## Task instructions:
Of the entries below, copy only those lines that contain the word "Hnew".

## Items from a data source:

Lemma initializeSetsForExercise_gate_witness :
  workout_exercises pushDay !! 1%nat = Some pushUp ∧
  ∃ st', initializeSetsForExercise pushDay 1 pushDayResting = Some st' ∧
         completedSets st' = 0%nat ∧
         allSetsCompleted st' = bool_decide (we_sets pushUp ≤ 0).
Proof.
  split; [reflexivity|].
  apply (initializeSetsForExercise_gate pushDay 1 pushUp pushDayResting).
  reflexivity.
Defined.

(** [updateSet] on a position that holds a set is a list update. *)
Lemma updateSet_insert i fv st set :
  sets st !! i = Some set →
  sets (updateSet i fv st) = <[i := spread set fv]> (sets st).
Proof.
  intros Hi. apply list_eq. intros j. destruct (decide (j = i)) as [->|Hne].
  - rewrite (lookup_updateSet_eq i fv st set Hi).
    by rewrite list_lookup_insert_eq by by eapply lookup_lt_Some.
  - rewrite lookup_updateSet_ne by done. by rewrite list_lookup_insert_ne.
Qed.

Lemma filter_completed_insert (l : list ActiveSet) i old new :
  l !! i = Some old → completed old = false → completed new = true →
  length (List.filter completed (<[i := new]> l))
  = S (length (List.filter completed l)).
Proof.
  intros Hi Hold Hnew.
  rewrite insert_take_drop by by eapply lookup_lt_Some.
  rewrite <- (take_drop_middle l i old Hi) at 3.
  rewrite !List.filter_app. simpl. rewrite Hold, Hnew.
  rewrite !length_app. simpl. lia.
Qed.

(** X7.  Completing a set that was not completed, with weight and reps
    entered and an insert that resolves, raises the count of completed
    sets by exactly one and changes no other set. *)
Theorem completeSet_counts_one_more workout i r st set :
  sets st !! i = Some set →
  completed set = false →
  truthyQ (weight_lbs set) = true →
  truthyZ (reps set) = true →
  let st' := (completeSet workout i (Fulfilled r) st).1 in
  completedSets st' = S (completedSets st) ∧
  sets st' = <[i := spread set (F_completed true)]> (sets st) ∧
  length (sets st') = length (sets st).
Proof.
  intros Hi Hopen Hw Hr st'. subst st'.
  rewrite (completeSet_truthy workout i _ st set Hi Hw Hr). simpl.
  assert (∀ s, sets s = sets (updateSet i (F_completed true) st) →
               completedSets s = S (completedSets st)
               ∧ sets s = <[i := spread set (F_completed true)]> (sets st)
               ∧ length (sets s) = length (sets st)) as Hany.
  { intros s Hs. unfold completedSets. rewrite Hs.
    rewrite (updateSet_insert i _ st set Hi).
    split; [|split; [done|apply length_insert]].
    apply (filter_completed_insert _ _ set); [done|done|by destruct set]. }
  match goal with |- context [if ?b then _ else _] => destruct b end;
    by apply Hany.
Qed.
Lemma findCodebook_skip (post : Workbook) (acc : option (gmap string string)) :
  (forall n d, In (n, d) post -> isDescriptionSheet n = false) ->
  fold_left
    (fun codebook '(sheetName, data) =>
       if isDescriptionSheet sheetName then extractCodebook data else codebook)
    post acc = acc.
Proof.
  revert acc. induction post as [|[n d] post IH]; intros acc H; [reflexivity|].
  simpl. rewrite (H n d) by now left. apply IH. intros n' d' Hin. apply (H n' d'). now right.
Qed.

(** X9: the codebook is the one of the last sheet with a description
    name, also when that sheet gives none and an earlier one gave one; a
    workbook without such a sheet has no codebook. *)
Theorem codebook_of_last_description_sheet :
  (forall (pre post : Workbook) (name : string) (data : Grid),
     isDescriptionSheet name = true ->
     (forall n d, In (n, d) post -> isDescriptionSheet n = false) ->
     findCodebook (pre ++ (name, data) :: post) = extractCodebook data) /\
  (forall wb : Workbook,
     (forall n d, In (n, d) wb -> isDescriptionSheet n = false) ->
     findCodebook wb = None).
Proof.
  split.
  - intros pre post name data Hname Hpost. unfold findCodebook.
    rewrite fold_left_app. simpl. rewrite Hname. now apply findCodebook_skip.
  - intros wb H. unfold findCodebook. now apply findCodebook_skip.
Qed.


(** What a row may write: nothing, or one entry with a name and a text
    that are not empty, taken from its cells. *)
Lemma codebookRow_cases (codebook : gmap string string) (row : list value) :
  codebookRow codebook row = codebook \/
  exists k v, codebookRow codebook row = <[k := v]> codebook /\ entryOf row k v.
Proof.
  unfold codebookRow, entryOf.
  destruct (Nat.ltb (length row) 2); [now left|].
  destruct (_ && _); [now left|].
  destruct (cellText (cellOf row 1)) as [|c2 s2] eqn:E2.
  { simpl. rewrite !andb_false_r. simpl. now left. }
  destruct (columnLetterPattern (cellText (cellOf row 0))) eqn:Ep.
  - simpl. unfold objSet.
    destruct (String.eqb (String c2 s2) "__proto__") eqn:Eq; [now left|].
    apply String.eqb_neq in Eq. right.
    exists (String c2 s2), (if isEmpty (cellText (cellOf row 2)) then String c2 s2
                            else cellText (cellOf row 2)).
    split; [reflexivity|]. split; [discriminate|]. split.
    { destruct (cellText (cellOf row 2)); simpl; discriminate. }
    split; [assumption|]. left. unfold columnRow. unfold describedName, describedText.
    rewrite E2. split; [reflexivity|]. split; [reflexivity|].
    split; [assumption | discriminate].
  - simpl.
    destruct (cellText (cellOf row 0)) as [|c1 s1] eqn:E1; [simpl; now left|].
    simpl. destruct (startsWith "column" _) eqn:Es; [simpl; now left|].
    simpl. unfold objSet.
    destruct (String.eqb (String c1 s1) "__proto__") eqn:Eq; [now left|].
    apply String.eqb_neq in Eq. right.
    exists (String c1 s1), (String c2 s2).
    split; [reflexivity|]. split; [discriminate|]. split; [discriminate|].
    split; [assumption|]. right. auto.
Qed.

(** Every entry of the folded codebook was there before or comes from a
    row. *)
Lemma codebook_entries (rows : Grid) (codebook : gmap string string) (k v : string) :
  fold_left codebookRow rows codebook !! k = Some v ->
  codebook !! k = Some v \/ exists row, In row rows /\ entryOf row k v.
Proof.
  revert codebook. induction rows as [|row rows IH]; intros codebook H; [now left|].
  simpl in H. apply IH in H as [H | (row' & Hin & He)].
  - destruct (codebookRow_cases codebook row) as [E | (k0 & v0 & E & He)].
    + rewrite E in H. now left.
    + rewrite E in H. destruct (decide (k0 = k)) as [-> | Hne].
      * rewrite lookup_insert_eq in H. injection H as ->.
        right. exists row. split; [now left | assumption].
      * rewrite lookup_insert_ne in H by assumption. now left.
  - right. exists row'. split; [now right | assumption].
Qed.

## Answer:
  intros Hi Hold Hnew.
  rewrite !List.filter_app. simpl. rewrite Hold, Hnew.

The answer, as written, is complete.